Now it’s time to enjoy having the clan back together. This is one happy Mama!!!

❤️ Amanda

life

Endings and beginnings

He’s off. Settled. Installed at university – across the country.

I’m always a proud Mama, and never more so than when our son was accepted into one of the top universities in Canada. The fact that it’s four provinces (4029km/2504miles) away, is something my husband and I have been digesting, with a smile on our faces, for months.

I’ve just returned from a four day trip to get him organized and set up in residence. It was one of the most wonderful, but more emotionally challenging experiences I’ve had in motherhood.

He’s doing exactly what he should be doing, moving into the next phase of his life with the skills, values and independence we’ve worked to instill in all our children.

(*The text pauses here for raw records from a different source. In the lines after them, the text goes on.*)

(** What the queue relies on of the block device: its block size is not zero. *)
Class BdevLaws (E : Type) `{Env E} : Prop :=
  block_size_nonzero e e' r : call e BdevBlockSize = (e', r) -> r <> 0.

(** * Frames *)

Section Frames.
Context {E : Type}.
#[local] Abbreviation st := (vst E blk_virtq_cmd).

(** Calls that leave nothing in flight and are no refused writes. *)
Record same_pending (w w' : world E) : Prop := {
  sp_trace : trace w `prefix_of` trace w';
  sp_write : no_refused w -> no_refused w';
  sp_dma : in_dma w' = in_dma w;
  sp_bdev : in_bdev w' = in_bdev w;
  sp_pool : in_pool w' = in_pool w;
}.

Lemma same_pending_refl w : same_pending w w.
Proof. by split. Qed.

Lemma same_pending_trans w1 w2 w3 : same_pending w1 w2 -> same_pending w2 w3 -> same_pending w1 w3.
Proof. intros [] []. split; [by etrans|auto|congruence..]. Qed.

(** Whether a call is a data write. *)
Definition is_write (op : ext_op) : bool := match op with DmaWrite _ _ _ _ _ _ => true | _ => false end.

Lemma called_no_refused op ret (w w' : world E) :
  called op ret w w' -> is_write op = false \/ ret = 0 -> no_refused w -> no_refused w'.
Proof.
  intros [Ht _ _ _] Hop Hn. unfold no_refused in *. rewrite Ht. apply Forall_app. split; [done|]. constructor; [|done].
  destruct op; cbn in *; try done. by destruct Hop.
Qed.

Lemma called_sync op ret (w w' : world E) :
  called op ret w w' -> op_dma op = None -> op_bdev op = None -> op_pool op = None -> same_pending w w'.
Proof.
  intros Hc Ed Eb Ep. pose proof Hc as [Ht Hd Hb Hp]. rewrite Ed, Eb, Ep in *. split; [rewrite Ht; by apply prefix_app_r| |done..].
  eapply called_no_refused; [exact Hc|left; by destruct op].
Qed.

(** A refused operation is not in flight. *)
Lemma called_not_flying op ret (w w' : world E) :
  called op ret w w' -> ret <> 0 -> in_dma w' = in_dma w /\ in_bdev w' = in_bdev w /\ in_pool w' = in_pool w.
Proof.
  intros [_ Hd Hb Hp] Hr. unfold flight in *. apply Z.eqb_neq in Hr. rewrite Hr in *.
  by destruct (op_dma op), (op_bdev op), (op_pool op).
Qed.

Lemma called_refused op ret (w w' : world E) :
  called op ret w w' -> ret <> 0 -> is_write op = false -> same_pending w w'.
Proof.
  intros Hc Hr Hop. destruct (called_not_flying _ _ _ _ Hc Hr) as (? & ? & ?). split; [|by eapply called_no_refused; eauto|done..].
  rewrite (called_trace _ _ _ _ Hc). by apply prefix_app_r.
Qed.

Lemma same_pending_frame i w w' : same_pending w w' -> world_frame i w w'.
Proof. intros [? _ Hd Hb Hp]. split; [done|unfold n_dma, n_bdev, n_pool; intros; congruence..]. Qed.

Lemma flight_other o ret l i j :
  (o = Some i \/ o = None) -> j <> i -> count_occ Nat.eq_dec (flight o ret l) j = count_occ Nat.eq_dec l j.
Proof.
  intros [-> | ->] Hj; [|done]. unfold flight. destruct (ret =? 0); [|done]. by rewrite count_occ_cons_neq.
Qed.

Lemma called_frame op ret (w w' : world E) i :
  called op ret w w' ->
  (op_dma op = Some i \/ op_dma op = None) -> (op_bdev op = Some i \/ op_bdev op = None) ->
  (op_pool op = Some i \/ op_pool op = None) -> world_frame i w w'.
Proof.
  intros [Ht Hd Hb Hp] Ed Eb Ep. unfold n_dma, n_bdev, n_pool in *.
  split; unfold n_dma, n_bdev, n_pool; [rewrite Ht; by apply prefix_app_r|intros j Hj..].
  - rewrite Hd. by apply (flight_other _ _ _ i).
  - rewrite Hb. by apply (flight_other _ _ _ i).
  - rewrite Hp. by apply (flight_other _ _ _ i).
Qed.

Lemma world_frame_refl i (w : world E) : world_frame i w w.
Proof. by split. Qed.

Lemma world_frame_trans i (w1 w2 w3 : world E) : world_frame i w1 w2 -> world_frame i w2 w3 -> world_frame i w1 w3.
Proof.
  intros [? Hd Hb Hp] [? Hd' Hb' Hp']. split; [by etrans|intros j Hj..].
  - by rewrite Hd', Hd.
  - by rewrite Hb', Hb.
  - by rewrite Hp', Hp.
Qed.

Lemma priv_frame_refl p : priv_frame p p.
Proof. by split. Qed.

Lemma priv_frame_trans p1 p2 p3 : priv_frame p1 p2 -> priv_frame p2 p3 -> priv_frame p1 p3.
Proof. intros [] []. split; congruence. Qed.

Lemma cmd_frame_refl c : cmd_frame c c.
Proof. by split. Qed.

Lemma cmd_frame_trans c1 c2 c3 : cmd_frame c1 c2 -> cmd_frame c2 c3 -> cmd_frame c1 c3.
Proof. intros [] []. split; congruence. Qed.

Lemma frame_trans (s1 s2 s3 : st) : frame s1 s2 -> frame s2 s3 -> frame s1 s3.
Proof.
  intros (Hw & Hp & Hc) (Hw' & Hp' & Hc'). split; [|split].
  - rewrite (cf_idx _ _ Hc) in Hw'. by eapply world_frame_trans.
  - by eapply priv_frame_trans.
  - by eapply cmd_frame_trans.
Qed.

Lemma no_refused_prefix (w w' : world E) : trace w `prefix_of` trace w' -> no_refused w' -> no_refused w.
Proof. intros [t Ht] Hn. unfold no_refused in *. rewrite Ht in Hn. by apply Forall_app in Hn as [? _]. Qed.

Lemma no_refused_frame i (w w' : world E) : world_frame i w w' -> no_refused w' -> no_refused w.
Proof. intros Hw. apply no_refused_prefix, (wf_trace _ _ _ Hw). Qed.

(** An accepted data write, from the calls made after it. *)
Lemma no_refused_write (w w' w'' : world E) i la ln lk ra rk ret :
  called (DmaWrite i la ln lk ra rk) ret w w' -> trace w' `prefix_of` trace w'' -> no_refused w'' -> ret = 0.
Proof.
  intros [Ht _ _ _] Hpre Hn. apply (no_refused_prefix _ _ Hpre) in Hn. unfold no_refused in Hn. rewrite Ht in Hn.
  apply Forall_app in Hn as [_ [Hr _]%Forall_cons]. exact Hr.
Qed.

Lemma same_pending_quiet w w' c : same_pending w w' -> quiet w c -> quiet w' c.
Proof. intros [_ _ Hd Hb Hp]. unfold quiet, n_dma, n_bdev, n_pool. by rewrite Hd, Hb, Hp. Qed.

Lemma same_pending_dead w w' c : same_pending w w' -> dead_ok w c -> dead_ok w' c.
Proof. intros [_ _ Hd Hb Hp]. unfold dead_ok, n_dma, n_bdev, n_pool. by rewrite Hd, Hb, Hp. Qed.

Lemma same_counters_refl p : same_counters p p.
Proof. by split. Qed.

Lemma quiet_dead (w : world E) c : quiet w c -> dead_ok w c.
Proof. intros (? & ? & ?). split_and!; auto. Qed.

End Frames.

#[export] Hint Resolve same_pending_refl world_frame_refl priv_frame_refl cmd_frame_refl same_counters_refl
  quiet_dead same_pending_frame : snap.

(** Close the frame and counter facts of a straight-line handler. *)
Ltac frame_solve :=
  repeat match goal with
  | |- frame _ _ => split; [|split]
  | |- priv_frame _ _ => split; reflexivity
  | |- cmd_frame _ _ => split; reflexivity
  | |- same_counters _ _ => split; reflexivity
  | |- world_frame _ ?w ?w => apply world_frame_refl
  end; rec_simpl.

(** Arithmetic on state numbers. *)
Ltac st_lia :=
  unfold fail_request in *; cbn [error_status blk_impl_ops] in *; rec_simpl in *;
  unfold VIRTQ_CMD_STATE_FETCH_CMD_DESCS, VIRTQ_CMD_STATE_READ_HEADER, VIRTQ_CMD_STATE_PARSE_HEADER,
    VIRTQ_CMD_STATE_READ_DATA, VIRTQ_CMD_STATE_HANDLE_REQ, VIRTQ_CMD_STATE_OUT_DATA_DONE,
    VIRTQ_CMD_STATE_IN_DATA_DONE, VIRTQ_CMD_STATE_WRITE_STATUS, VIRTQ_CMD_STATE_SEND_COMP,
    VIRTQ_CMD_STATE_SEND_IN_ORDER_COMP, VIRTQ_CMD_STATE_RELEASE, VIRTQ_CMD_STATE_FATAL_ERR in *;
  lia.

(** * Bounds of the descriptor processing *)

Lemma merge_body_bounds i s s' :
  merge_body i s = Some s' ->
  length (ms_descs s') = length (ms_descs s) /\
  (ms_merged_desc_num s' = ms_merged_desc_num s \/ ms_merged_desc_num s' = u32 (ms_merged_desc_num s - 1)).
Proof.
  unfold merge_body. intros Hm. repeat (case_match || simplify_option_eq); cbn [ms_descs ms_merged_desc_num];
    split; eauto using aset_length.
Qed.

Lemma merge_loop_bounds n : forall i s i' s',
  merge_loop n i s = Some (i', s') -> Z.of_nat n <= ms_merged_desc_num s < 2 ^ 32 ->
  length (ms_descs s') = length (ms_descs s) /\
  ms_merged_desc_num s - Z.of_nat n <= ms_merged_desc_num s' <= ms_merged_desc_num s.
Proof.
  induction n as [|n IH]; intros i s i' s' Hrun Hb; cbn [merge_loop] in Hrun; [simplify_eq; split; [done|lia]|].
  destruct (merge_body i s) as [s1|] eqn:Hbody; [cbn in Hrun|done].
  destruct (merge_body_bounds _ _ _ Hbody) as [Hlen Hnum].
  assert (ms_merged_desc_num s - 1 <= ms_merged_desc_num s1 <= ms_merged_desc_num s) as H1.
  { destruct Hnum as [-> | ->]; [lia|]. rewrite u32_small; lia. }
  destruct (IH _ _ _ _ Hrun) as [Hl Hn]; [lia|]. split; [congruence|lia].
Qed.

Lemma merge_bounds ds n l num m :
  virtq_sequential_data_descs_merge ds n = Some (l, num, m) -> Z.of_nat n < 2 ^ 32 ->
  length l = length ds /\ num <= Z.of_nat n /\ ((2 <= n)%nat -> 2 <= num).
Proof.
  unfold virtq_sequential_data_descs_merge. destruct n as [|n]; [done|]. set (n' := S n). intros Hrun Hb.
  destruct (merge_loop _ _ _) as [[i s]|] eqn:Hloop; [cbn in Hrun|done].
  apply merge_loop_bounds in Hloop as [Hlen Hnum]; [|cbn [ms_merged_desc_num]; rewrite u32_small; lia].
  cbn [ms_descs ms_merged_desc_num] in Hlen, Hnum. rewrite u32_small in Hnum by lia.
  assert (length l = length (ms_descs s) /\ num = ms_merged_desc_num s) as [Hl ->].
  { destruct (i =? ms_index_to_copy_to s)%nat; simplify_option_eq; eauto using aset_length. }
  split; [congruence|]. lia.
Qed.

But hugging him goodbye and having to leave him there, no matter that I know he’ll do great and be just fine, was almost as hard as when I had to leave him in the OR for surgery on his broken leg when he was six.

I sucked it up (mostly – poor Uber dude) until I hit my hotel room. It was only in writing out all the fantastic details of the day to email his dad, that I got a handle on the Snuffluffagus tears. Writing is therapy.

I flew out so early the next morning, I was hardly conscious. I was one of the last to board the plane, psyched to have an aisle seat near the front. The middle seat was empty and I thought I had it made, despite the huge manspreader in the window seat. (wtf is up with that???)

Then a young mother boarded with her 9 month old baby boy, and smiled at me apologetically. I jumped up to let them in, remembering well my many trips with young kids and the obvious looks of horror from fellow passengers, then realized the father was there too. I offered to move but they said he was in the middle seat at the back of the plane. Yeah – not happening.

I was happy to help her out and thrilled to hold the little monkey. He was such a happy guy, with a shock of blond hair, huge blue eyes and a ready smile.

Then a three year old boy walked up the aisle and spotted the baby. He stood and gazed at him with such fascination for ages, it was adorable.

Do you see the pattern here? Okay, Universe!!!

I didn’t let myself say the usual, ‘it goes by so fast’, ‘appreciate every moment, even the most frustrating ‘, ‘you never get this time back’.

I didn’t want to be that person.

It’s all true though, but you can’t really understand it until you live it. Like everything in life.

I lost it a bit at the airport when I saw my husband, a couple of times on the way home, but walking up to the house was really weird. He’s not just out, he’s away.

So sniffling away in my bedroom, I pulled out my phone, and there was a text from my boy.

I thought you should know, I had tomatoes for lunch.

😂😂😂 Thank god for technology.

And perspective – he’s only away at school, he hasn’t moved out! Home for a visit in two months!

This is not the end of anything, it’s the beginning of everything.